Backstop means UK ‘will not have to pay any tariffs’
Gove says Britain ‘has EU over a barrel’ as he backs May’s deal
BRITAIN will be able to send goods to the EU market without paying a penny in tariffs or charges because of the Northern Ireland ‘backstop’ deal, UK minister Michael Gove has boasted.
Mr Gove’s comments represented the most daring statement yet in favour of Theresa May’s compromise deal.
He appeared to goad the EU by claiming that Britain won’t have to pay a penny to get its goods into the European market and that European politicians wish they had the same Northern Ireland-type deal for their countries.
Britain now had the EU ‘over a barrel’, he insisted.
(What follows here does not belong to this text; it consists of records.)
Fixpoint number (acc : Z) (cs : list ascii) : option Z :=
  match cs with
  | [] => Some acc
  | c :: cs' =>
      match digit c with
      | Some d => number (10 * acc + d) cs'
      | None => None
      end
  end.

Definition is_leap (y : Z) : bool :=
  (y mod 4 =? 0) && (negb (y mod 100 =? 0) || (y mod 400 =? 0)).

Definition days_in_month (y m : Z) : Z :=
  if m =? 2 then (if is_leap y then 29 else 28)
  else if (m =? 4) || (m =? 6) || (m =? 9) || (m =? 11) then 30
  else 31.

(** Days from 1970-01-01 to the civil date [y-m-d] of the proleptic
    Gregorian calendar. *)
Definition days_from_civil (y m d : Z) : Z :=
  let y' := if m <=? 2 then y - 1 else y in
  let era := y' / 400 in
  let yoe := y' - era * 400 in
  let mp := (m + 9) mod 12 in
  let doy := (153 * mp + 2) / 5 + d - 1 in
  let doe := yoe * 365 + yoe / 4 - yoe / 100 + doy in
  era * 146097 + doe - 719468.

Definition civil (y m d hh mm ss : Z) : option datetime :=
  if (1 <=? y) && (y <=? 9999) && (1 <=? m) && (m <=? 12)
     && (1 <=? d) && (d <=? days_in_month y m)
     && (hh <? 24) && (mm <? 60) && (ss <? 60)
  then Some (mk_datetime (days_from_civil y m d * 86400 + hh * 3600 + mm * 60 + ss) 0 None)
  else None.

Definition opt_bind {A B} (o : option A) (f : A -> option B) : option B :=
  match o with
  | Some a => f a
  | None => None
  end.

Definition iso_basic (s : string) : option datetime :=
  match list_ascii_of_string s with
  | [y1; y2; y3; y4; "-"; m1; m2; "-"; d1; d2]%char =>
      opt_bind (number 0 [y1; y2; y3; y4]) (fun y =>
      opt_bind (number 0 [m1; m2]) (fun m =>
      opt_bind (number 0 [d1; d2]) (fun d => civil y m d 0 0 0)))
  | [y1; y2; y3; y4; "-"; m1; m2; "-"; d1; d2; _;
     h1; h2; ":"; i1; i2; ":"; s1; s2]%char =>
      opt_bind (number 0 [y1; y2; y3; y4]) (fun y =>
      opt_bind (number 0 [m1; m2]) (fun m =>
      opt_bind (number 0 [d1; d2]) (fun d =>
      opt_bind (number 0 [h1; h2]) (fun hh =>
      opt_bind (number 0 [i1; i2]) (fun mm =>
      opt_bind (number 0 [s1; s2]) (fun ss => civil y m d hh mm ss))))))
  | _ => None
  end.

(** ** Grid coordinates *)

(** [int(x)] on a float: truncation toward zero. *)
Definition py_int (q : Q) : Z := Z.quot (Qnum q) (Zpos (Qden q)).

Definition lonlat_to_xy (lon lat : Q) (w h : Z) : Z * Z :=
  let x := py_int ((lon + 180) / 360 * inject_Z (w - 1))%Q in
  let y := py_int ((90 - lat) / 180 * inject_Z (h - 1))%Q in
  (Z.max 0 (Z.min (w - 1) x), Z.max 0 (Z.min (h - 1) y)).

(** ** Colour ramp *)

Definition stops : list (Q * Q * Q * Q) :=
  [ (5, 0, 0, 180); (10, 0, 180, 255); (15, 0, 255, 0);
    (20, 255, 255, 0); (25, 255, 165, 0); (30, 255, 60, 0); (35, 255, 0, 0) ]%Q.

(** [np.interp] once the left end is passed: [x0 <= x]; the segment is the
    first one whose right end lies beyond [x]; past the last point the value
    is the last ordinate. *)
Fixpoint interp_from (x x0 y0 : Q) (rest : list (Q * Q)) : Q :=
  match rest with
  | [] => y0
  | (x1, y1) :: rest' =>
      if Qltb x x1 then
        if Qeq_bool x0 x then y0
        else ((y1 - y0) / (x1 - x0) * (x - x0) + y0)%Q
      else interp_from x x1 y1 rest'
  end.

(** [np.interp(x, xp, fp)] for one abscissa. *)
Definition np_interp (x : Q) (xp fp : list Q) : result Q :=
  match combine xp fp with
  | [] => Raise ValueError
  | (x0, y0) :: rest =>
      if Qltb x x0 then Ok y0 else Ok (interp_from x x0 y0 rest)
  end.

(** [astype(np.uint8)] on a float. *)
Definition to_uint8 (q : Q) : Z := py_int q mod 256.

Definition stop_x (s : Q * Q * Q * Q) : Q := fst (fst (fst s)).
Definition stop_r (s : Q * Q * Q * Q) : Q := snd (fst (fst s)).
Definition stop_g (s : Q * Q * Q * Q) : Q := snd (fst s).
Definition stop_b (s : Q * Q * Q * Q) : Q := snd s.

(** The three calls of [np.interp] on one sample, before the cast. *)
Definition ramp (mhz : Q) : result (Q * Q * Q) :=
  let xs := map stop_x stops in
  let rs := map stop_r stops in
  let gs := map stop_g stops in
  let bs := map stop_b stops in
  let* r := np_interp mhz xs rs in
  let* g := np_interp mhz xs gs in
  let* b := np_interp mhz xs bs in
  Ok (r, g, b).

(** [colormap] on one sample. *)
Definition colormap1 (mhz : Q) : result (Z * Z * Z) :=
  let* c := ramp mhz in
  Ok (to_uint8 (fst (fst c)), to_uint8 (snd (fst c)), to_uint8 (snd c)).

(** The value at [x] of the line through [(x0, y0)] and [(x1, y1)]. *)
Definition line (x0 y0 x1 y1 x : Q) : Q :=
  (y0 + (y1 - y0) / (x1 - x0) * (x - x0))%Q.

(** Two outputs follow the direction of the ordinates [c0], [c1] of a
    segment. *)
Definition along (c0 c1 : Q) (v v' : Z) : Prop :=
  ((c0 <= c1)%Q -> v <= v') /\ ((c1 <= c0)%Q -> v' <= v).

Definition colormap (mhz : list (list Q)) : result (list (list (Z * Z * Z))) :=
  rmapM (rmapM colormap1) mhz.

(** ** Geodesic distance *)

(** [x % m] for a positive modulus, as the real number it stands for.
    Over the reals the result lies in [[0, m)]; on floats the last
    rounding can return [m] itself, for a negative [x] next to zero. *)
Definition fmod (x m : R) : R := (x - m * IZR (Int_part (x / m)))%R.

(** The longitude difference of [haversine_rad], after normalisation. *)
Definition dlon_of (lon1 lon2 : R) : R := (fmod (lon2 - lon1 + PI) (2 * PI) - PI)%R.

Definition haversine_rad (lon1 lat1 lon2 lat2 : R) : R :=
  let dlon := dlon_of lon1 lon2 in
  let dlat := (lat2 - lat1)%R in
  let a := ((sin (dlat / 2)) ^ 2 + cos lat1 * cos lat2 * (sin (dlon / 2)) ^ 2)%R in
  (2 * asin (sqrt a))%R.

(** ** Solar illumination *)

Definition deg2rad (d : R) : R := (d * PI / 180)%R.

(** [x ** y] on floats for a base that is not negative. *)
Definition fpow (x y : R) : R :=
  if Req_dec_T x 0 then 0%R else Rpower x y.

(** [np.clip(x, lo, hi)] *)
Definition clip (lo hi x : R) : R := Rmin (Rmax x lo) hi.

Definition solar_mu0 (lat lon t : R) : R :=
  let jd := (t / 86400 + 24405875 / 10)%R in
  let n := (jd - 2451545)%R in
  let L := deg2rad (fmod (28046 / 100 + 9856474 / 10000000 * n) 360) in
  let g := deg2rad (fmod (357528 / 1000 + 9856003 / 10000000 * n) 360) in
  let lam := (L + deg2rad (1915 / 1000 * sin g + 20 / 1000 * sin (2 * g)))%R in
  let eps := deg2rad (23439 / 1000) in
  let delta := asin (sin eps * sin lam) in
  let gmst := fmod (28046061837 / 100000000 + 36098564736629 / 100000000000 * n) 360 in
  let H := deg2rad (fmod (lon + gmst + 540) 360 - 180) in
  let phi := deg2rad lat in
  let mu0 := (sin phi * sin delta + cos phi * cos delta * cos H)%R in
  clip 0 1 mu0.

(** ** Field interpolator *)

(** The element type of a numpy array: arithmetic with a Python object that
    is not a number ([None]) yields an [object] array. *)
Inductive dtype : Type := Float64 | Object.

Record ndarray : Type := mk_nd { nd_dtype : dtype; nd_data : list R }.

Definition np_array (l : list R) : ndarray := mk_nd Float64 l.

(** [None * a]: the product is taken element by element with Python's [*],
    and [None * x] raises TypeError; an array without elements gives an
    empty [object] array. *)
Definition none_times (a : ndarray) : result ndarray :=
  match nd_data a with
  | [] => Ok (mk_nd Object [])
  | _ :: _ => Raise TypeError
  end.

Definition nd_add (a b : ndarray) : ndarray :=
  mk_nd (match nd_dtype a, nd_dtype b with
         | Float64, Float64 => Float64
         | _, _ => Object
         end)
        (zip_with Rplus (nd_data a) (nd_data b)).

(** [np.exp] on one element: an element of an [object] array is a Python
    float, which has no [exp] method. *)
Definition np_exp (dt : dtype) (x : R) : result R :=
  match dt with
  | Float64 => Ok (exp x)
  | Object => Raise TypeError
  end.

(** [np.linspace(start, stop, n)] *)
Definition linspace (start stop : R) (n : Z) : result (list R) :=
  if n <? 0 then Raise ValueError
  else if n =? 1 then Ok [start]
  else Ok (map (fun i => (start + INR i * ((stop - start) / IZR (n - 1)))%R)
               (seq 0 (Z.to_nat n))).

(** [range(0, stop, step)] *)
Definition py_range (stop step : Z) : list nat :=
  map (fun i => (i * Z.to_nat step)%nat) (seq 0 (Z.to_nat ((stop + step - 1) / step))).

(** [l[:k]] *)
Definition slice_to {A} (k : Z) (l : list A) : list A :=
  if 0 <=? k then firstn (Z.to_nat k) l
  else firstn (Z.to_nat (Z.of_nat (length l) + k)) l.

Fixpoint insert_by (d : list R) (i : nat) (l : list nat) : list nat :=
  match l with
  | [] => [i]
  | j :: l' =>
      if Rle_dec (nth i d 0%R) (nth j d 0%R) then i :: l else j :: insert_by d i l'
  end.

(** Indices of [d] in ascending order of distance. *)
Definition argsort (d : list R) : list nat :=
  fold_right (insert_by d) [] (seq 0 (length d)).

(** [np.argpartition(d, kth)] along the observation axis of one cell: a
    negative [kth] counts from the end, and on an array that has elements
    [kth] must index one.  Which permutation with the [kth] smallest in
    front is returned is implementation-defined; the sorted one is taken. *)
Definition argpartition (d : list R) (kth : Z) : result (list nat) :=
  let n := Z.of_nat (length d) in
  let kth' := if kth <? 0 then kth + n else kth in
  if negb (n =? 0) && ((kth' <? 0) || (n <=? kth')) then Raise ValueError
  else Ok (argsort d).

Definition rsum (l : list R) : R := fold_right Rplus 0%R l.

Definition EARTH_RADIUS_KM : R := 6371%R.

Record args : Type := mk_args {
  grid_w : Z;
  grid_h : Z;
  k : Z;
  p : R;
  influence_km : R;
  use_sza : bool
}.

Definition default_args : args := mk_args 720 360 16 (28 / 10)%R 4000%R false.

Section Interpolator.

Variable a : args.
Variable now : R.
(** [lonsr], [latsr], [vals], [confs] of [main]. *)
Variables lonsr latsr vals confs : list R.

Definition maxrad : R := (influence_km a / EARTH_RADIUS_KM)%R.

(** One grid cell of a band: lines 154 to 169 at one [(glon, glat)], with
    [lat2] the fourth argument of the call of [haversine_rad]. *)
Definition cell (lat2 : ndarray) (glon glat : R) : result R :=
  let d := zip_with (haversine_rad (deg2rad glon) (deg2rad glat))
                    lonsr (nd_data lat2) in
  let* part := argpartition d (k a - 1) in
  let idx := slice_to (k a) part in
  let dk := map (fun i => nth i d 0%R) idx in
  let w := map (fun x => (1 / fpow (x + 1 / 1000000) (p a))%R) dk in
  let w := zip_with Rmult w (map (fun i => nth i confs 0%R) idx) in
  let w := zip_with (fun x wi => if Rle_dec x maxrad then wi else 0%R) dk w in
  let latfac := fpow (cos (deg2rad (Rabs glat))) (3 / 2) in
  let w := map (fun wi => (wi * latfac)%R) w in
  let w :=
    if use_sza a
    then map (fun wi => (wi * fpow (solar_mu0 glat glon now) (7 / 10))%R) w
    else w in
  let v := map (fun i => nth i vals 0%R) idx in
  np_exp (nd_dtype lat2) (rsum (zip_with Rmult w v) / (rsum w + 1 / 10 ^ 9))%R.

(** One turn of the loop over [range(0, grid_h, 32)]: the rows [glat] of
    the band, every column [glon]. *)
Definition band (xs rows : list R) : result (list (list R)) :=
  let* nl := none_times (np_array lonsr) in
  let lat2 := nd_add nl (np_array latsr) in
  rmapM (fun glat => rmapM (fun glon => cell lat2 glon glat) xs) rows.

End Interpolator.

(** [vals] of [main]: the logarithm of the clamped observation values. *)
Definition log_values (pts : list (Q * Q * Q * Q)) : list R :=
  map (fun pt => ln (clip 5 35 (Q2R (snd (fst pt))))) pts.

(** [np.clip(out, 5, 35)] *)
Definition clip_field (out : list (list R)) : list (list R) :=
  map (map (clip 5 35)) out.

Definition in_band (v : R) : Prop := (5 <= v <= 35)%R.

(** Lines 138 to 171 of [main]: from the retained points to the clamped
    field, row by row. *)
Definition interpolate (a : args) (now : R) (pts : list (Q * Q * Q * Q))
  : result (list (list R)) :=
  let lons := map (fun pt => Q2R (fst (fst (fst pt)))) pts in
  let lats := map (fun pt => Q2R (snd (fst (fst pt)))) pts in
  let vals := log_values pts in
  let confs := map (fun pt => Q2R (snd pt)) pts in
  let lonsr := map deg2rad lons in
  let latsr := map deg2rad lats in
  let* xs := linspace (-180) 180 (grid_w a) in
  let* ys := linspace 90 (-90) (grid_h a) in
  let* bands :=
    rmapM (fun y => band a now lonsr latsr vals confs xs (firstn 32 (skipn y ys)))
          (py_range (grid_h a) 32) in
  Ok (clip_field (concat bands)).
Under the provisional deal, the North will remain in a customs and tariff-free deal with the EU, thereby opening a landbridge for Britain into the massive 27-state EU market. Mr Gove, one of the leaders of the Leave campaign in the referendum in 2016, told the BBC’s Andrew Marr TV show that the North deal was far better for the UK than it was for the EU.
He said he acknowledged that the Northern Ireland situation was ‘the most difficult element of the deal’.
Mr Gove said: ‘The critical thing about the backstop is, however uncomfortable it is for the UK, it is more uncomfortable for the European Union.
‘We will have tariff-free access to their markets without paying a penny. And, more than that, we will have control of our borders.’
Mr Gove dismissed a claim by French president Emmanuel Macron that the EU would be able to exploit the Northern Ireland customs deal to extract concessions from Britain over access to fisheries. ‘He doesn’t have us over a barrel. We have got him over a barrel of herring and a barrel of mackerel. He wants that access to our waters. We can sit in the backstop and say “No, absolutely not”,’ he said.
Mr Gove said he had reflected ‘long and hard’ before deciding to back the British prime minister’s plan – which still has to be approved by MPs at a crucial vote on December 11.
His warning came as the UK’s shadow Brexit secretary Keir Starmer said it was ‘inevitable’ Labour would move a vote of no confidence in the British government if the deal was voted down.